Justas ou injustas? Discriminatórias ou não? Juízes querem olhar para sentenças sobre violência doméstica
Dois grupos de trabalho, um interno e outro em parceria, vão analisar decisões judiciais e tentar perceber se é preciso ajustar a lei e se as sentenças publicadas em Portugal sobre esta matéria são ou não discriminatórias.
A Associação Sindical de Juízes Portugueses (ASJP) constituiu um grupo de trabalho interno que vai fazer um levantamento das decisões judiciais publicadas em Portugal sobre casos de violência doméstica e enquadrá-las, numa perspectiva europeia. Em simultâneo, está a preparar um protocolo de colaboração com a Comissão para a Cidadania e Igualdade de Género (CIG) e uma universidade que não é, para já, identificada, para que um outro grupo integrando elementos destas três entidades analise, durante um ano, as decisões dos tribunais em casos de violência doméstica e crimes sexuais contra adultos, para perceber se há discriminação de género nos tribunais portugueses. No primeiro caso, deve haver resultados em Junho, no segundo, o prazo limite é Outubro do próximo ano.

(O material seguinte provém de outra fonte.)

(* ===== verification/Http.v ===== *)
(** The HTTP messages service/src/main.rs passes between its client and the
    Celestia node: the fields the service reads or writes. Header maps, URIs and
    the remaining message parts belong to the [hyper] and [http] crates and are
    the class [HttpTypes]; [HttpLaws] is what their documentation promises. *)

From S2P Require Import Prelude.

Local Open Scope string_scope.

Class HttpTypes := {
  (** [http::HeaderMap], with [get(..).and_then(|h| h.to_str().ok())],
      [remove] and the empty map of [Response::new]. *)
  HeaderMap : Type;
  header_get : HeaderMap -> string -> option string;
  header_remove : HeaderMap -> string -> HeaderMap;
  header_empty : HeaderMap;
  (** [http::Uri], with [path_and_query().map(|x| x.as_str())] and [parse]. *)
  Uri : Type;
  path_and_query : Uri -> option string;
  uri_parse : string -> result Uri string;
  (** The parts of a message the service passes along: version, method, extensions. *)
  RequestRest : Type;
  ResponseRest : Type;
  response_rest_new : ResponseRest;
}.

Class HttpLaws `{HttpTypes} : Prop := {
  header_remove_same h k : header_get (header_remove h k) k = None;
  header_remove_other h k k' : k <> k' -> header_get (header_remove h k) k' = header_get h k';
  header_empty_get k : header_get header_empty k = None;
}.

Section Messages.
  Context `{HttpTypes}.

(** [Request<B>] and its [parts]. *)
Record Request (B : Type) : Type := {
    req_uri : Uri;
    req_headers : HeaderMap;
    req_rest : RequestRest;
    req_body : B;
  }.

(** [Response<B>]; a [StatusCode] is its number. *)
Record Response (B : Type) : Type := {
    resp_status : N;
    resp_headers : HeaderMap;
    resp_rest : ResponseRest;
    resp_body : B;
  }.

End Messages.

Arguments req_uri {_ B} _.
Arguments req_headers {_ B} _.
Arguments req_rest {_ B} _.
Arguments req_body {_ B} _.
Arguments resp_status {_ B} _.
Arguments resp_headers {_ B} _.
Arguments resp_rest {_ B} _.
Arguments resp_body {_ B} _.
Arguments Build_Request {_ B} _ _ _ _.
Arguments Build_Response {_ B} _ _ _ _.

(** [StatusCode::ACCEPTED], [UNAUTHORIZED] and [INTERNAL_SERVER_ERROR]. *)
Definition ACCEPTED : N := 202.
Definition UNAUTHORIZED : N := 401.
Definition INTERNAL_SERVER_ERROR : N := 500.

(** [Request<IncomingBody>] and [Response<IncomingBody>]: the body is what
    [collect().await] makes of it. *)
Abbreviation Incoming := (result bytes string).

A novidade foi avançada pelo presidente da ASJP, Manuel Soares, num artigo de opinião publicado na edição do PÚBLICO desta quarta-feira, em que expõe as razões para avançar com estas medidas. Segundo o dirigente sindical “existe um desfasamento entre aquilo que os tribunais fazem quando tratam da violência doméstica, e aquilo que a sociedade pensa que fazem ou deviam fazer”, escreve, gerando “uma imagem distorcida da realidade, que não corresponde, nem de perto nem de longe, à verdadeira face dos juízes”.
Casos como os que envolveram sentenças do juiz Neto de Moura – mas não só – trouxeram a questão para a opinião pública, admite Manuel Soares em declarações ao PÚBLICO. “Não podemos ignorar uma temática que está na ordem do dia. O problema existe e vamos olhar para ele”, disse.
Foi já este mês que a ASJP decidiu avançar com o grupo de trabalho interno que está já “a fazer um levantamento de todas as decisões publicadas em Portugal [sobre violência doméstica] e que estão nas bases de dados”, explica. A expectativa é de recolher informação sobre “umas centenas de casos” e que podem abranger um intervalo temporal “até 20 anos”. Este grupo pretenderá responder a duas questões – se as leis que temos nesta matéria são idênticas às que existem na União Europeia e se os tribunais aplicam sentenças “mais brandas, mais duras ou sensivelmente idênticas às que se aplicam nesses países”, explica Manuel Soares.
Para tal, está a ser preparado um questionário que vai ser enviado às entidades europeias com as quais a ASJP tem relações e os primeiros resultados, garante o dirigente sindical, devem estar prontos em Junho. “Se percebermos, a partir destes trabalhos, que há pequenos ajustes que seja necessário fazer, iremos propô-lo”, avança.
Governo disponível para alterar lei
Uma intenção que, curiosamente, surge no mesmo dia em que, segundo a Lusa, a ministra da Presidência e da Modernização Administrativa, Mariana Vieira da Silva, admitiu à subcomissão para a Igualdade e Não Discriminação, que o Governo está disponível para fazer “alterações cirúrgicas” à legislação sobre esta matéria, se tal se verificar necessário.
Mais demorado, mas também com “carácter mais científico” será o trabalho que deverá nascer da colaboração com uma universidade e com a CIG. As perguntas a que este estudo pretende responder estão expressas no artigo que Manuel Soares publicou no PÚBLICO: “Há discriminação de género nas decisões dos tribunais portugueses? A resposta judicial varia em função do género do/a julgador/a? As sentenças nos casos de violência doméstica são demasiado lenientes?”
Manuel Soares diz que quer ter este estudo pronto em Outubro de 2020, a tempo do XII Congresso de Juízes que decorre nesse ano, e que será dedicado a esta temática: “Por nós, este trabalho já teria começado, porque é necessário. Nunca, nestes congressos, nos debruçamos sobre a temática da autocrítica, mas iremos apresentar as conclusões a que chegarmos, sejam positivas, negativas, agradáveis ou desagradáveis. Não fazemos isto para deleite intelectual.”